Mon livre a mieux réussi que je n'espérois. On me trouve un bon homme et je n'en suis pas fâché. Je n'ai à me plaindre que de M. D'Argenson qui m'avoit promis d'être mon solliciteur auprès de M. de Maurepas et depuis qu'il a sa place, de finir mon affaire au pr travail. Il y a de cela 3 ans il m'a empêché de dédier au Roi la relation d'un voyage fait par son ordre, après avoir approuvé l'Epitre dédicatoire et le Roi aussi. Il a empêché Mad. de P. d'en parler au Roi et cela après avoir dit au Pdt H. qui me l'a écrit qu'il le trouvoit bon. Il y a sept ans que je suis de retour, je n'ai point eu de récompense les 4 premiers, parce que M. de M. vouloit que je fusse remboursé de mes avances avant de me donner une pension, et les trois autres parce qu'il a plu à M. D'Argenson de la remettre après la publication d'un livre que je n'étois pas plus obligé de faire que les compagnons de voye de M. de Maupertuis l'ont été d'en faire en pareil cas. Aujourd'hui que grâces à l'apoplexie me voilà hors des entraves que m'a forgé pendant deux ans Milord Anisson je ne suis pas plus avancé qu'en arrivant en 1745. Je ne reçois à Paris que des compliments de condoléances et des félicitations de Quito sur les grâces dont on me croit comblé (et que le Roi s'étonnoit en 1748 que je n'eusse pas encore obtenues).

En parcourant la terre et l'onde
Je vois que je n'ai réussi
Qu'à faire envie en l'autre monde
Comme pitié dans celui ci.

C'est donc au Paradis que vous me renvoyés car je ne trouve que ce moyen de remplacer la double rime de pays dans vos derniers vers, qui sont trop flatteurs pour moi pour ne pas désirer de les voir complets. Vous ne vous en souvenés plus, les voici:

Voulés vous faire enfin fortune?
Hélas il ne vous reste plus
Qu'à faire un voyage à la Lune.
On dit qu'on trouve en Paradis ce pays
Ce qu'on perd aux lieux où nous sommes:
Les services rendus aux hommes
Et le bien fait à son pays.

Quant au Paradis je vous y donne rendés vous, mais n'y allons que le plus tard que nous pourrons. Nous avons ici tremblé pour votre santé, votre lettre me rassure.

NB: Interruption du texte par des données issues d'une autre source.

(* ===== verification/DaemonCalls.v ===== *)
(** * DaemonCalls: what the web server asks the daemon, the arguments of
    [internal/rpc/protocol.go] and the methods of [client.go]

    The records of the calls, the calls as one type, and the interface
    [DaemonClient] over which the handlers of [IssueApi] are written. [rpc_daemon]
    is the client of [Rpc] behind this interface. *)
From S2P Require Import Prelude IssueTypes Rpc FleetHandlers.
Local Open Scope Z_scope.

Module Calls.
Import Types.

(** ** Arguments *)
Record CreateArgs := mkCreateArgs {
  ca_ID : string; ca_Parent : string; ca_Title : string; ca_Description : string; ca_IssueType : string;
  ca_Priority : Z; ca_Design : string; ca_AcceptanceCriteria : string; ca_Notes : string; ca_Assignee : string;
  ca_ExternalRef : string; ca_EstimatedMinutes : option Z; ca_Labels : list string; ca_Dependencies : list string;
  ca_WaitsFor : string; ca_WaitsForGate : string;
  ca_Sender : string; ca_Ephemeral : bool; ca_RepliesTo : string;
  ca_IDPrefix : string; ca_CreatedBy : string; ca_Owner : string;
  ca_MolType : string; ca_RoleType : string; ca_Rig : string;
  ca_EventCategory : string; ca_EventActor : string; ca_EventTarget : string; ca_EventPayload : string;
  ca_DueAt : string; ca_DeferUntil : string;
}.

Record UpdateArgs := mkUpdateArgs {
  ua_ID : string; ua_Title : option string; ua_Description : option string; ua_Status : option string;
  ua_Priority : option Z; ua_Design : option string; ua_AcceptanceCriteria : option string; ua_Notes : option string;
  ua_Assignee : option string; ua_ExternalRef : option string; ua_EstimatedMinutes : option Z; ua_IssueType : option string;
  ua_AddLabels : list string; ua_RemoveLabels : list string; ua_SetLabels : list string;
  ua_Sender : option string; ua_Ephemeral : option bool; ua_RepliesTo : option string;
  ua_RelatesTo : option string; ua_DuplicateOf : option string; ua_SupersededBy : option string;
  ua_Pinned : option bool; ua_Parent : option string;
  ua_HookBead : option string; ua_RoleBead : option string; ua_AgentState : option string; ua_LastActivity : option bool;
  ua_RoleType : option string; ua_Rig : option string;
  ua_EventCategory : option string; ua_EventActor : option string; ua_EventTarget : option string; ua_EventPayload : option string;
  ua_Claim : bool; ua_DueAt : option string; ua_DeferUntil : option string;
  ua_AwaitID : option string; ua_Waiters : list string; ua_Holder : option string;
}.

Record CloseArgs := mkCloseArgs {
  xa_ID : string; xa_Reason : string; xa_Session : string; xa_SuggestNext : bool; xa_Force : bool;
}.
Record DeleteArgs := mkDeleteArgs {
  da_IDs : list string; da_Force : bool; da_DryRun : bool; da_Cascade : bool; da_Reason : string;
}.

Record ListArgs := mkListArgs {
  la_Query : string; la_Status : string; la_Priority : option Z; la_IssueType : string; la_Assignee : string;
  la_Label : string; la_Labels : list string; la_LabelsAny : list string; la_IDs : list string; la_Limit : Z;
  la_TitleContains : string; la_DescriptionContains : string; la_NotesContains : string;
  la_CreatedAfter : string; la_CreatedBefore : string; la_UpdatedAfter : string; la_UpdatedBefore : string;
  la_ClosedAfter : string; la_ClosedBefore : string;
  la_EmptyDescription : bool; la_NoAssignee : bool; la_NoLabels : bool;
  la_PriorityMin : option Z; la_PriorityMax : option Z; la_Pinned : option bool; la_IncludeTemplates : bool;
  la_ParentID : string; la_Ephemeral : option bool; la_MolType : string;
  la_ExcludeStatus : list string; la_ExcludeTypes : list string;
  la_Deferred : bool; la_DeferAfter : string; la_DeferBefore : string; la_DueAfter : string; la_DueBefore : string;
  la_Overdue : bool; la_AllowStale : bool;
}.

(** [&rpc.ListArgs{Limit: n}]. *)
Definition list_up_to (n : Z) : ListArgs :=
  mkListArgs "" "" None "" "" "" [] [] [] n "" "" "" "" "" "" "" "" "" false false false None None None false
    "" None "" [] [] false "" "" "" "" false false.

Record ShowArgs := mkShowArgs { sa_ID : string }.
Record ReadyArgs := mkReadyArgs {
  ra_Assignee : string; ra_Unassigned : bool; ra_Priority : option Z; ra_Type : string; ra_Limit : Z; ra_SortPolicy : string;
  ra_Labels : list string; ra_LabelsAny : list string; ra_ParentID : string; ra_MolType : string; ra_IncludeDeferred : bool;
}.
Record BlockedArgs := mkBlockedArgs {
  ba_ParentID : string; ba_Assignee : string; ba_Priority : option Z; ba_Type : string; ba_Limit : Z;
}.
Record DepAddArgs := mkDepAddArgs { ad_FromID : string; ad_ToID : string; ad_DepType : string }.
Record DepRemoveArgs := mkDepRemoveArgs { rd_FromID : string; rd_ToID : string; rd_DepType : string }.
Record CommentAddArgs := mkCommentAddArgs { cm_ID : string; cm_Author : string; cm_Text : string }.
Record GetParentIDsArgs := mkGetParentIDsArgs { gp_IssueIDs : list string }.
Record GetGraphDataArgs := mkGetGraphDataArgs { gg_Status : string; gg_ExcludeStatus : list string }.

(** ** Records in the answers *)
Record IssueWithCounts := mkCounted { iwc_Issue : Issue; DependencyCount : Z; DependentCount : Z }.
Record BlockerRef := mkBlockerRef { br_ID : string; br_Title : string; br_Priority : Z }.
Record BlockedIssue := mkBlockedIssue {
  bi_Issue : Issue; bi_BlockedByCount : Z; bi_BlockedBy : list string; bi_BlockedByDetails : list BlockerRef;
}.
Record ParentInfo := mkParentInfo { pi_ParentID : string; pi_ParentTitle : string }.
Record GraphDependency := mkGraphDep { gd_DependsOnID : string; gd_Type : string }.
Record GraphIssueSummary := mkGraphIssue {
  gs_ID : string; gs_Title : string; gs_Status : string; gs_Priority : Z; gs_IssueType : string; gs_Labels : list string;
  gs_Dependencies : list GraphDependency; gs_DeferUntil : string; gs_DueAt : string;
}.

(** ** Calls *)
Inductive op :=
| OpCreate (a : CreateArgs) | OpUpdate (a : UpdateArgs) | OpClose (a : CloseArgs) | OpDelete (a : DeleteArgs)
| OpList (a : ListArgs) | OpShow (a : ShowArgs) | OpReady (a : ReadyArgs) | OpBlocked (a : BlockedArgs)
| OpDepAdd (a : DepAddArgs) | OpDepRemove (a : DepRemoveArgs) | OpCommentAdd (a : CommentAddArgs)
| OpGetParentIDs (a : GetParentIDsArgs) | OpGetGraphData (a : GetGraphDataArgs).

Definition op_name (o : op) : string :=
  match o with
  | OpCreate _ => "create" | OpUpdate _ => "update" | OpClose _ => "close" | OpDelete _ => "delete"
  | OpList _ => "list" | OpShow _ => "show" | OpReady _ => "ready" | OpBlocked _ => "blocked"
  | OpDepAdd _ => "dep_add" | OpDepRemove _ => "dep_remove" | OpCommentAdd _ => "comment_add"
  | OpGetParentIDs _ => "get_parent_ids" | OpGetGraphData _ => "get_graph_data"
  end.

(** Whether the daemon only reads for this call. *)
Definition reads (o : op) : bool :=
  match o with
  | OpList _ | OpShow _ | OpReady _ | OpBlocked _ | OpGetParentIDs _ | OpGetGraphData _ => true
  | _ => false
  end.

(** A client of the daemon: an answer without an error is a success, and an
    answer that is no success comes with the daemon's words in the error. *)
Class DaemonClient (C : Type) := {
  Execute : op -> C -> Rpc.outcome * C;
  answered : forall o c r c', Execute o c = ((r, None), c') -> exists resp, r = Some resp /\ Rpc.Success resp = true;
  refused : forall o c resp e c', Execute o c = ((Some resp, Some e), c') ->
    Rpc.Success resp = false /\ e = Msg ("operation failed: " +:+ Rpc.Error resp);
}.

(** JSON of the answers. *)
Class AnswerJson := {
  read_issues : string -> option (list Issue);
  read_counted : string -> option (list IssueWithCounts);
  read_blocked : string -> option (list BlockedIssue);
  read_comment : string -> option Comment;
  read_parents : string -> option (gmap string ParentInfo);
  read_graph : string -> option (list GraphIssueSummary);
}.

Section methods.
Context {C : Type} {daemon : DaemonClient C} {json : AnswerJson}.

Definition Create (args : CreateArgs) : C -> Rpc.outcome * C := Execute (OpCreate args).
Definition Update (args : UpdateArgs) : C -> Rpc.outcome * C := Execute (OpUpdate args).
Definition CloseIssue (args : CloseArgs) : C -> Rpc.outcome * C := Execute (OpClose args).
Definition Delete (args : DeleteArgs) : C -> Rpc.outcome * C := Execute (OpDelete args).
Definition List_ (args : ListArgs) : C -> Rpc.outcome * C := Execute (OpList args).
Definition Show (args : ShowArgs) : C -> Rpc.outcome * C := Execute (OpShow args).
Definition Ready (args : ReadyArgs) : C -> Rpc.outcome * C := Execute (OpReady args).
Definition Blocked (args : BlockedArgs) : C -> Rpc.outcome * C := Execute (OpBlocked args).
Definition AddDependency (args : DepAddArgs) : C -> Rpc.outcome * C := Execute (OpDepAdd args).
Definition RemoveDependency (args : DepRemoveArgs) : C -> Rpc.outcome * C := Execute (OpDepRemove args).
Definition AddComment (args : CommentAddArgs) : C -> Rpc.outcome * C := Execute (OpCommentAdd args).

(** A method that reads its answer's data. *)
Definition decoded {A} (what : string) (read : string -> option A) (r : Rpc.outcome) : res A :=
  match r with
  | (_, Some e) => Err e
  | (Some resp, None) =>
      match read (Rpc.Data resp) with
      | Some a => Ok a
      | None => Err (Wrapf ("failed to unmarshal " +:+ what +:+ " response: ") (Msg "json") "")
      end
  | (None, None) => Err (Sentinel "nil pointer dereference")
  end.
Definition GetParentIDs (args : GetParentIDsArgs) (c : C) : res (gmap string ParentInfo) * C :=
  let '(r, c) := Execute (OpGetParentIDs args) c in (decoded "get_parent_ids" read_parents r, c).
Definition GetGraphData (args : GetGraphDataArgs) (c : C) : res (list GraphIssueSummary) * C :=
  let '(r, c) := Execute (OpGetGraphData args) c in (decoded "get_graph_data" read_graph r, c).

(** The calls between two states of a client. *)
Inductive talk : C -> list op -> C -> Prop :=
| talk_nil c : talk c [] c
| talk_cons c o ops c' : talk (Execute o c).2 ops c' -> talk c (o :: ops) c'.

Lemma talk_one o c r c' : Execute o c = (r, c') -> talk c [o] c'.
Proof. intros E. apply talk_cons. rewrite E. apply talk_nil. Qed.
Lemma talk_app c1 l1 c2 l2 c3 : talk c1 l1 c2 -> talk c2 l2 c3 -> talk c1 (l1 ++ l2) c3.
Proof. induction 1 as [|c o ops c' _ IH]; [done|]. intros H. by apply talk_cons, IH. Qed.
Lemma talk_step o c r c1 ops c' : Execute o c = (r, c1) -> talk c1 ops c' -> talk c (o :: ops) c'.
Proof. intros E H. apply talk_cons. by rewrite E. Qed.
End methods.

(** ** The client of the socket behind the interface *)
Section rpc_client.
Context {D : Type} `{!Rpc.Server D} {req_codec : JsonCodec Rpc.Request} {resp_codec : JsonCodec Rpc.Response}.
Context (version getwd : string) (args_json : op -> res string).

Definition rpc_execute (o : op) (c : Rpc.Client D * Z) : Rpc.outcome * (Rpc.Client D * Z) :=
  let '(r, c', now') := Rpc.Execute version getwd (op_name o) (args_json o) c.2 c.1 in (r, (c', now')).

Lemma rpc_refused o (c : Rpc.Client D * Z) resp e c' :
  rpc_execute o c = ((Some resp, Some e), c') -> Rpc.Success resp = false /\ e = Msg ("operation failed: " +:+ Rpc.Error resp).
Proof.
  unfold rpc_execute, Rpc.Execute, Rpc.ExecuteWithCwd, Rpc.executeWithTimeout. intros E.
  repeat (case_match; simplify_eq); (split; [|done]); by apply negb_true_iff.
Qed.

Program Definition rpc_daemon : DaemonClient (Rpc.Client D * Z) := {| Execute := rpc_execute; refused := rpc_refused |}.
Next Obligation.
  intros o c r c'. unfold rpc_execute. destruct (Rpc.Execute _ _ _ _ _ _) as [[r1 c1] n1] eqn:E. intros [= -> _].
  by eapply FleetApi.Execute_answer.
Qed.
End rpc_client.
End Calls.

Puissiés vous jusques à la fin
Conserver l'esprit, le corps sain,
Mais dussiés vous comme à Versailles
Avoir quelquefois à Berlin
Ces maudites douleurs d'entrailles
Qu'à peine calme l'anodin,
Soyés jusqu'à cent ans Voltaire
Suivés l'exemple séculaire
De notre moderne Tithon,
Qui, cartésien, centenaire
Déclare la guerre à Newton.

Aimés moi toujours un peu tout bavard que je suis. M. Chicoineau est mort, Senac est pr médecin. Je ne pense pas que m. Darget lui aille lire l'éloge de la Métrie.

LC.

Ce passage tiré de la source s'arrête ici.